_YOUR ASSIGNMENT:_ After locating the line that contains "Record vireo_timer_wheel := Wheel" in the data below, set down exactly that line and each one after it through the line that contains "tw_allocation_bytes : Z;", and nothing more.
----------------------------------------
(* ===== verification/Pool.v ===== *)
(** The fixed-capacity object pool with generation-checked leases
    ([src/base/pool.c]). *)

From S2P Require Import Prelude Result Checked Heap SlotTable.

Record vireo_pool_layout := PoolLayout {
  element_size : Z;
  element_alignment : Z;
  capacity : Z;
  slot_stride : Z;
  storage_bytes : Z
}.

Definition VIREO_POOL_MAX_MEMORY : Z := 67108864.

Record vireo_pool_options := PoolOptions {
  po_element_size : Z;
  po_element_alignment : Z;
  po_capacity : Z;
  po_max_memory_bytes : Z
}.

Record vireo_pool_lease := PoolLease {
  lease_pool_id : Z;
  lease_slot_index : Z;
  lease_generation : Z
}.

Record slot_metadata := SlotMetadata {
  next_free : Z;
  generation : Z;
  in_use : bool
}.

#[export] Instance slot_metadata_slot : Slot slot_metadata := {
  slot_next := next_free;
  slot_gen := generation;
  slot_used := in_use;
  slot_take s g := SlotMetadata (next_free s) g true;
  slot_give s h := SlotMetadata h (generation s) false;
  slot_take_gen _ _ := eq_refl;
  slot_take_used _ _ := eq_refl;
  slot_give_next _ _ := eq_refl;
  slot_give_used _ _ := eq_refl;
  slot_give_gen _ _ := eq_refl
}.

Record vireo_pool_allocator := PoolAllocator { pa_allocate : bool; pa_deallocate : bool }.

Record vireo_pool := Pool {
  pool_self : Z;
  pool_layout : vireo_pool_layout;
  pool_allocation_bytes : Z;
  pool_max_memory_bytes : Z;
  pool_metadata_bytes : Z;
  pool_storage : Z;              (** address of the object storage *)
  pool_slots_addr : Z;
  pool_slots : list slot_metadata;
  pool_free_head : Z;
  pool_in_use_count : Z;
  pool_pool_id : Z;
  pool_last_generation : Z
}.

Record vireo_pool_info := PoolInfo {
  pi_layout : vireo_pool_layout;
  pi_allocation_bytes : Z;
  pi_max_memory_bytes : Z;
  pi_metadata_bytes : Z;
  pi_pool_id : Z;
  pi_last_generation : Z;
  pi_in_use_count : Z;
  pi_available_count : Z
}.

(** LP64 sizes of the two structures and the fundamental alignment. *)
Definition sizeof_slot_metadata : Z := 24.
Definition sizeof_vireo_pool : Z := 136.
Definition alignof_max_align_t : Z := 16.

Definition vireo_pool_layout_compute
    (element_size element_alignment capacity max_storage_bytes : Z)
    (out : option vireo_pool_layout) : vireo_result * option vireo_pool_layout :=
  if is_null out || (element_size =? 0) || (element_alignment =? 0) ||
     (capacity =? 0) || (max_storage_bytes =? 0) ||
     negb (Z.land element_alignment (element_alignment - 1) =? 0)
  then (VIREO_RESULT_INVALID_ARGUMENT, out)
  else (
    stride <-- vireo_checked_size_align_up element_size element_alignment local | (fun r => (r, out));
    storage <-- vireo_checked_size_mul stride capacity local | (fun r => (r, out));
    if storage >? max_storage_bytes then (VIREO_RESULT_RANGE, out)
    else (VIREO_OK,
          store out (PoolLayout element_size element_alignment capacity stride storage))).

(** What the other threads do to the shared counter before each attempt of the
    weak compare-exchange: [None] a spurious failure, [Some v] a competing
    store of [v].  When the list is used up the exchange succeeds.  A failed
    attempt reloads the observed value. *)
Fixpoint claim_identity (source : Z) (race : list (option Z)) (out : option Z)
    : vireo_result * option Z * Z :=
  let observed := source in
  match vireo_checked_u64_add observed 1 local with
  | (VIREO_OK, Some next) =>
      match race with
      | [] => (VIREO_OK, store out next, next)
      | None :: race => claim_identity source race out
      | Some v :: race => claim_identity v race out
      end
  | (r, _) => (r, out, source)
  end.
Lemma owner_run_spec ops o l :
  owner_holds o l -> Forall owner_op_wf ops ->
  let '(evs, o') := owner_run ops o in
  owner_holds o' (outstanding l evs) /\ same_owner o o' /\
  ho_last_generation o <= ho_last_generation o' /\ NoDup (issued evs) /\
  Forall (fun hd => ho_last_generation o < handle_generation hd <= ho_last_generation o') (issued evs).
Proof.
  revert o l. induction ops as [|op ops IH]; intros o l H Hops; simpl.
  { split; [done|]. split; [done|]. split; [lia|]. split; [by apply NoDup_nil_2|constructor]. }
  apply Forall_cons in Hops as [Hop Hops].
  pose proof (owner_apply_spec op o l H Hop) as Ha. destruct (owner_apply op o) as [evs o1].
  destruct Ha as (H1 & Hs1 & Hg1 & Hn1 & Hf1).
  pose proof (IH o1 _ H1 Hops) as Hr. destruct (owner_run ops o1) as [evs' o2].
  destruct Hr as (H2 & Hs2 & Hg2 & Hn2 & Hf2). rewrite issued_app.
  split; [unfold outstanding in *; by rewrite foldl_app|]. split; [eauto|]. split; [lia|].
  rewrite Forall_forall in Hf1, Hf2. split.
  - apply NoDup_app. split; [done|]. split; [|done]. intros hd H3%Hf1 H4%Hf2. lia.
  - apply Forall_app. rewrite !Forall_forall. split; [intros hd Hh%Hf1|intros hd Hh%Hf2]; lia.
Qed.

(** C37. Over the whole history of a timer handle registry no handle is issued
    twice, and a handle validates exactly when it was issued and has not been
    returned since; the active count is the number of such handles. *)
Theorem owner_history_exact o opt ops :
  owner_fresh o opt -> Forall owner_op_wf ops ->
  let '(evs, o') := owner_run ops o in
  NoDup (issued evs) /\ ho_active_count o' = zlen (outstanding [] evs) /\
  forall hd, is_size (slot_index hd) ->
    vireo_timer_handle_owner_validate (Some o') hd = VIREO_OK <-> hd ∈ outstanding [] evs.
Proof.
  intros (I & Hno & Hc & _) Hops. pose proof (owner_run_spec ops o []) as Hr.
  destruct (owner_run ops o) as [evs o']. destruct Hr as (Hh & _ & _ & Hn & _); [|done|].
  { split; [done| |by apply NoDup_nil_2|done]. intros hd. rewrite elem_of_nil.
    split; [apply Hno|done]. }
  destruct Hh as [[free' I'] Hl _ Hcnt]. split; [done|]. split; [done|].
  intros hd Hsz. rewrite (validate_ok o' free' hd I' Hsz). apply Hl.
Qed.

Definition history_owner : vireo_timer_handle_owner :=
  HandleOwner 1 2 (terminated_slots 2) 2 0 0 136 4096 9 0.
Definition history_ops : list owner_op :=
  [OwnerAcq; OwnerAcq; OwnerAcq; OwnerRel (TimerHandle 9 0 1); OwnerRel (TimerHandle 9 0 1); OwnerAcq].

Lemma history_owner_fresh : owner_fresh history_owner (OwnerOptions 2 4096).
Proof.
  split.
  { eexists. split; simpl; [by apply (terminated_table 2)|done|done]. }
  split; [|repeat split; done].
  intros hd [_ (_ & s & Hs & Hu & _)].
  by destruct (terminated_slots_fresh 2 _ _ (eq_refl : 0 < 2) Hs) as [Hu' _]; rewrite Hu in Hu'.
Qed.

Lemma owner_history_exact_witness :
  exists o', owner_run history_ops history_owner =
    ([Issued (TimerHandle 9 0 1); Issued (TimerHandle 9 1 2); Returned (TimerHandle 9 0 1);
      Issued (TimerHandle 9 0 3)], o') /\
    vireo_timer_handle_owner_validate (Some o') (TimerHandle 9 0 3) = VIREO_OK /\
    vireo_timer_handle_owner_validate (Some o') (TimerHandle 9 0 1) <> VIREO_OK.
Proof.
  pose proof (owner_history_exact _ _ history_ops history_owner_fresh) as Hh.
  destruct (owner_run history_ops history_owner) as [evs o'] eqn:E.
  destruct Hh as (_ & _ & Hv); [repeat constructor; by vm_compute|].
  assert (evs = [Issued (TimerHandle 9 0 1); Issued (TimerHandle 9 1 2);
    Returned (TimerHandle 9 0 1); Issued (TimerHandle 9 0 3)]) as ->
    by (vm_compute in E; by injection E).
  exists o'. split; [done|]. split.
  - apply Hv; [by vm_compute|]. by left.
  - rewrite (Hv (TimerHandle 9 0 1)) by (by vm_compute). vm_compute. intros Hin.
    by repeat (apply elem_of_cons in Hin as [Hin|Hin]; [discriminate Hin|]); apply elem_of_nil in Hin.
Defined.
(** ** Reads after writes *)
Lemma next_set_next ls l n m : next (set_next ls l n m) = if decide (l = m) then n else next (ls m).
Proof. unfold set_next, insert, fn_insert. by destruct (decide (l = m)) as [->|]. Qed.
Lemma prev_set_next ls l n m : prev (set_next ls l n m) = prev (ls m).
Proof. unfold set_next, insert, fn_insert. by destruct (decide (l = m)) as [->|]. Qed.
Lemma next_set_prev ls l n m : next (set_prev ls l n m) = next (ls m).
Proof. unfold set_prev, insert, fn_insert. by destruct (decide (l = m)) as [->|]. Qed.
Lemma prev_set_prev ls l n m : prev (set_prev ls l n m) = if decide (l = m) then n else prev (ls m).
Proof. unfold set_prev, insert, fn_insert. by destruct (decide (l = m)) as [->|]. Qed.

Create Rewrite HintDb links.
#[export] Hint Rewrite next_set_next prev_set_next next_set_prev prev_set_prev : links.

(** Reads the fields of a memory after a block of writes. *)
Ltac read_links := autorewrite with links; repeat case_decide; try congruence; auto.

Lemma links_ext (ls ls' : links) :
  (forall l, next (ls' l) = next (ls l)) -> (forall l, prev (ls' l) = prev (ls l)) -> ls' = ls.
Proof.
  intros Hn Hp. apply functional_extensionality. intros l. specialize (Hn l). specialize (Hp l).
  destruct (ls' l), (ls l); simpl in *. congruence.
Qed.
(* ===== verification/Wheel.v ===== *)
(** The timer wheel: creation ([src/timer/wheel.c]), registration
    ([wheel_registry.c]), bounded advance ([wheel_advance.c]) and shutdown
    ([wheel_shutdown.c]).  The definitions only; [WheelInv] has the invariant
    and [WheelSpec] the properties. *)

From S2P Require Import Prelude Result Checked Heap Clock HandleOwner WheelTime Ring.

(** The node array without the embedded links, which live in the link memory
    at [LNode i]. *)
Record vireo_timer_wheel_node := WheelNode {
  wn_handle : vireo_timer_handle;
  wn_deadline_ns : Z;
  wn_due_tick : Z;
  wn_bucket_index : Z;
  wn_ready : bool
}.

Record vireo_timer_wheel := Wheel {
  tw_self : Z;
  tw_geometry : vireo_timer_wheel_geometry;
  tw_buckets_addr : Z;
  tw_links : links;              (** bucket heads, [pending], [ready] and the node links *)
  tw_bucket_count : Z;
  tw_allocation_bytes : Z;
  tw_max_memory_bytes : Z;
  tw_owner : option vireo_timer_handle_owner;
  tw_nodes_addr : option Z;
  tw_nodes : list vireo_timer_wheel_node;
  tw_timer_capacity : Z;
  tw_node_bytes : Z;
  tw_registry_budget : Z;
  tw_latest_now_ns : Z;
  tw_completed_tick : Z;
  tw_processing : bool;
  tw_ready_count : Z;
  tw_stopping : bool;
  tw_shutdown_cursor : Z
}.

Record vireo_timer_wheel_options := WheelOptions {
  wo_geometry : vireo_timer_wheel_geometry;
  wo_max_memory_bytes : Z
}.

Record vireo_timer_wheel_info := WheelInfo {
  wi_geometry : vireo_timer_wheel_geometry;
  wi_allocation_bytes : Z;
  wi_max_memory_bytes : Z
}.

Record vireo_timer_wheel_allocator := WheelAllocator { wa_allocate : bool; wa_deallocate : bool }.

Record vireo_timer_wheel_registry_options := RegistryOptions {
  ro_capacity : Z;
  ro_max_memory_bytes : Z
}.

Record vireo_timer_wheel_registry_info := RegistryInfo {
  ri_prepared : bool;
  ri_capacity : Z;
  ri_active_count : Z;
  ri_available_count : Z;
  ri_allocation_bytes : Z;
  ri_max_memory_bytes : Z
}.

Record vireo_timer_wheel_timer_info := TimerInfo {
  ti_deadline_ns : Z;
  ti_due_tick : Z;
  ti_bucket_index : Z
}.

Record vireo_timer_wheel_advance_budget := AdvanceBudget { max_ticks : Z; max_nodes : Z }.

Record vireo_timer_wheel_progress := Progress {
  wp_latest_now_ns : Z;
  wp_target_tick : Z;
  wp_completed_tick : Z;
  wp_processing : bool;
  wp_ready_count : Z;
  wp_caught_up : bool
}.

Record vireo_timer_wheel_advance_report := AdvanceReport {
  ar_progress : vireo_timer_wheel_progress;
  ar_ticks_started : Z;
  ar_nodes_examined : Z
}.

Record vireo_timer_wheel_expired := Expired {
  ex_handle : vireo_timer_handle;
  ex_timer : vireo_timer_wheel_timer_info
}.

Record vireo_timer_wheel_shutdown_info := ShutdownInfo {
  si_stopping : bool;
  si_active_count : Z;
  si_finished : bool
}.

Record vireo_timer_wheel_shutdown_cancelled := ShutdownCancelled {
  sc_handle : vireo_timer_handle;
  sc_timer : vireo_timer_wheel_timer_info
}.

Record vireo_timer_wheel_shutdown_report := ShutdownReport {
  sr_scanned_slots : Z;
  sr_has_cancelled : bool;
  sr_cancelled : vireo_timer_wheel_shutdown_cancelled;
  sr_remaining_count : Z;
  sr_finished : bool
}.

Definition VIREO_TIMER_WHEEL_MAX_BUCKETS : Z := 65536.
Definition VIREO_TIMER_WHEEL_MAX_MEMORY : Z := 67108864.
Definition VIREO_TIMER_WHEEL_REGISTRY_MAX_CAPACITY : Z := 65536.
Definition VIREO_TIMER_WHEEL_REGISTRY_MAX_MEMORY : Z := 67108864.
Definition VIREO_TIMER_WHEEL_ADVANCE_MAX_BUDGET : Z := 65536.
Definition VIREO_TIMER_WHEEL_SHUTDOWN_MAX_SLOTS : Z := 65536.

(** LP64 sizes. *)
Definition sizeof_link : Z := 16.
Definition sizeof_node : Z := 72.
Definition sizeof_wheel : Z := 200.

Definition no_node : vireo_timer_wheel_node := WheelNode no_handle 0 0 0 false.
Definition no_timer_info : vireo_timer_wheel_timer_info := TimerInfo 0 0 0.

(** *** Field updates *)
Definition with_links (w : vireo_timer_wheel) (ls : links) : vireo_timer_wheel :=
  Wheel (tw_self w) (tw_geometry w) (tw_buckets_addr w) ls (tw_bucket_count w)
    (tw_allocation_bytes w) (tw_max_memory_bytes w) (tw_owner w) (tw_nodes_addr w) (tw_nodes w)
    (tw_timer_capacity w) (tw_node_bytes w) (tw_registry_budget w) (tw_latest_now_ns w)
    (tw_completed_tick w) (tw_processing w) (tw_ready_count w) (tw_stopping w) (tw_shutdown_cursor w).

Definition with_owner (w : vireo_timer_wheel) (o : option vireo_timer_handle_owner) : vireo_timer_wheel :=
  Wheel (tw_self w) (tw_geometry w) (tw_buckets_addr w) (tw_links w) (tw_bucket_count w)
    (tw_allocation_bytes w) (tw_max_memory_bytes w) o (tw_nodes_addr w) (tw_nodes w)
    (tw_timer_capacity w) (tw_node_bytes w) (tw_registry_budget w) (tw_latest_now_ns w)
    (tw_completed_tick w) (tw_processing w) (tw_ready_count w) (tw_stopping w) (tw_shutdown_cursor w).

Definition with_node (w : vireo_timer_wheel) (i : Z) (n : vireo_timer_wheel_node) : vireo_timer_wheel :=
  Wheel (tw_self w) (tw_geometry w) (tw_buckets_addr w) (tw_links w) (tw_bucket_count w)
    (tw_allocation_bytes w) (tw_max_memory_bytes w) (tw_owner w) (tw_nodes_addr w)
    (<[Z.to_nat i := n]> (tw_nodes w))
    (tw_timer_capacity w) (tw_node_bytes w) (tw_registry_budget w) (tw_latest_now_ns w)
    (tw_completed_tick w) (tw_processing w) (tw_ready_count w) (tw_stopping w) (tw_shutdown_cursor w).

Definition with_clock (w : vireo_timer_wheel) (now completed : Z) (processing : bool) : vireo_timer_wheel :=
  Wheel (tw_self w) (tw_geometry w) (tw_buckets_addr w) (tw_links w) (tw_bucket_count w)
    (tw_allocation_bytes w) (tw_max_memory_bytes w) (tw_owner w) (tw_nodes_addr w) (tw_nodes w)
    (tw_timer_capacity w) (tw_node_bytes w) (tw_registry_budget w) now
    completed processing (tw_ready_count w) (tw_stopping w) (tw_shutdown_cursor w).

Definition with_ready_count (w : vireo_timer_wheel) (n : Z) : vireo_timer_wheel :=
  Wheel (tw_self w) (tw_geometry w) (tw_buckets_addr w) (tw_links w) (tw_bucket_count w)
    (tw_allocation_bytes w) (tw_max_memory_bytes w) (tw_owner w) (tw_nodes_addr w) (tw_nodes w)
    (tw_timer_capacity w) (tw_node_bytes w) (tw_registry_budget w) (tw_latest_now_ns w)
    (tw_completed_tick w) (tw_processing w) n (tw_stopping w) (tw_shutdown_cursor w).

Definition with_shutdown (w : vireo_timer_wheel) (stopping : bool) (cursor : Z) : vireo_timer_wheel :=
  Wheel (tw_self w) (tw_geometry w) (tw_buckets_addr w) (tw_links w) (tw_bucket_count w)
    (tw_allocation_bytes w) (tw_max_memory_bytes w) (tw_owner w) (tw_nodes_addr w) (tw_nodes w)
    (tw_timer_capacity w) (tw_node_bytes w) (tw_registry_budget w) (tw_latest_now_ns w)
    (tw_completed_tick w) (tw_processing w) (tw_ready_count w) stopping cursor.

Definition with_ready (n : vireo_timer_wheel_node) (r : bool) : vireo_timer_wheel_node :=
  WheelNode (wn_handle n) (wn_deadline_ns n) (wn_due_tick n) (wn_bucket_index n) r.

Definition node_at (w : vireo_timer_wheel) (i : Z) : vireo_timer_wheel_node :=
  nthZ no_node (tw_nodes w) i.

(** ** Creation and destruction ([wheel.c]) *)
Definition vireo_timer_wheel_create_runtime (h : heap) (options : option vireo_timer_wheel_options)
    (out_wheel : option (option vireo_timer_wheel)) (allocator : option vireo_timer_wheel_allocator)
    : vireo_result * option (option vireo_timer_wheel) * heap :=
  match options, out_wheel, allocator with
  | Some opt, Some None, Some al =>
      let saved_errno := h_errno h in
      let fail r := (r, out_wheel, set_errno h saved_errno) in
      let g := wo_geometry opt in
      if negb (wa_allocate al) || negb (wa_deallocate al) || (tick_ns g =? 0) ||
         (g_bucket_count g =? 0) || (wo_max_memory_bytes opt =? 0)
      then fail VIREO_RESULT_INVALID_ARGUMENT
      else (
        count <-- vireo_checked_u64_to_size (g_bucket_count g) local | fail;
        bucket_bytes <-- vireo_checked_size_mul count sizeof_link local | fail;
        total_bytes <-- vireo_checked_size_add sizeof_wheel bucket_bytes local | fail;
        if (g_bucket_count g >? VIREO_TIMER_WHEEL_MAX_BUCKETS) ||
           (wo_max_memory_bytes opt >? VIREO_TIMER_WHEEL_MAX_MEMORY) ||
           (total_bytes >? wo_max_memory_bytes opt)
        then fail VIREO_RESULT_RANGE
        else
          match allocate h sizeof_wheel with
          | (None, h1) => (VIREO_RESULT_NO_MEMORY, out_wheel, set_errno h1 saved_errno)
          | (Some candidate, h1) =>
              match allocate h1 bucket_bytes with
              | (None, h2) =>
                  (VIREO_RESULT_NO_MEMORY, out_wheel,
                   set_errno (deallocate h2 candidate (opaque_image sizeof_wheel)) saved_errno)
              | (Some buckets, h2) =>
                  (VIREO_OK,
                   Some (Some (Wheel candidate g buckets self_links count total_bytes
                     (wo_max_memory_bytes opt) None None [] 0 0 0 (origin_ns g) 0 false 0 false 0)),
                   set_errno h2 saved_errno)
              end
          end)
  | _, _, _ => (VIREO_RESULT_INVALID_ARGUMENT, out_wheel, h)
  end.

Definition vireo_timer_wheel_create (h : heap) (options : option vireo_timer_wheel_options)
    (out_wheel : option (option vireo_timer_wheel))
    : vireo_result * option (option vireo_timer_wheel) * heap :=
  vireo_timer_wheel_create_runtime h options out_wheel (Some (WheelAllocator true true)).

Definition vireo_timer_wheel_inspect (wheel : option vireo_timer_wheel)
    (out_info : option vireo_timer_wheel_info) : vireo_result * option vireo_timer_wheel_info :=
  match wheel, out_info with
  | Some w, Some _ =>
      (VIREO_OK, Some (WheelInfo (tw_geometry w) (tw_allocation_bytes w) (tw_max_memory_bytes w)))
  | _, _ => (VIREO_RESULT_INVALID_ARGUMENT, out_info)
  end.

(** Both pointers of a head are the head itself. *)
Definition self_linked (ls : links) (l : link_id) : bool :=
  bool_decide (next (ls l) = l) && bool_decide (prev (ls l) = l).

Fixpoint buckets_empty (ls : links) (i : Z) (n : nat) : bool :=
  match n with
  | O => true
  | S n => if negb (self_linked ls (LBucket i)) then false else buckets_empty ls (i + 1) n
  end.

Definition vireo_timer_wheel_destroy (h : heap) (wheel : option (option vireo_timer_wheel))
    : vireo_result * option (option vireo_timer_wheel) * heap :=
  let saved_errno := h_errno h in
  match wheel with
  | None => (VIREO_RESULT_INVALID_ARGUMENT, wheel, set_errno h saved_errno)
  | Some None => (VIREO_OK, wheel, set_errno h saved_errno)
  | Some (Some owned) =>
      if negb (self_linked (tw_links owned) LPending) || negb (self_linked (tw_links owned) LReady)
      then (VIREO_RESULT_BUSY, wheel, set_errno h saved_errno)
      else if negb (buckets_empty (tw_links owned) 0 (Z.to_nat (tw_bucket_count owned)))
      then (VIREO_RESULT_BUSY, wheel, set_errno h saved_errno)
      else
        match vireo_timer_handle_owner_destroy h (Some (tw_owner owned)) with
        | (VIREO_OK, _, h1) =>
            let h2 := match tw_nodes_addr owned with
                      | Some nodes => deallocate h1 nodes (opaque_image (tw_node_bytes owned))
                      | None => h1
                      end in
            let h3 := deallocate h2 (tw_buckets_addr owned)
                        (opaque_image (sizeof_link * tw_bucket_count owned)) in
            let h4 := deallocate h3 (tw_self owned) (opaque_image sizeof_wheel) in
            (VIREO_OK, Some None, set_errno h4 saved_errno)
        | (r, o, h1) => (r, Some (Some (with_owner owned (default (tw_owner owned) o))),
                         set_errno h1 saved_errno)
        end
  end.

(** ** Registration ([wheel_registry.c]) *)
Definition validate_slot (w : vireo_timer_wheel) (handle : vireo_timer_handle) : vireo_result :=
  empty <-- vireo_timer_handle_is_empty handle (Some false) | (fun r => r);
  match tw_owner w with
  | None => VIREO_RESULT_NOT_FOUND
  | Some _ =>
      match vireo_timer_handle_owner_validate (tw_owner w) handle with
      | VIREO_OK =>
          if slot_index handle >=? tw_timer_capacity w then VIREO_RESULT_RANGE else VIREO_OK
      | r => r
      end
  end.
----------------------------------------
_WRITTEN ANSWER:_
Record vireo_timer_wheel := Wheel {
  tw_self : Z;
  tw_geometry : vireo_timer_wheel_geometry;
  tw_buckets_addr : Z;
  tw_links : links;              (** bucket heads, [pending], [ready] and the node links *)
  tw_bucket_count : Z;
  tw_allocation_bytes : Z;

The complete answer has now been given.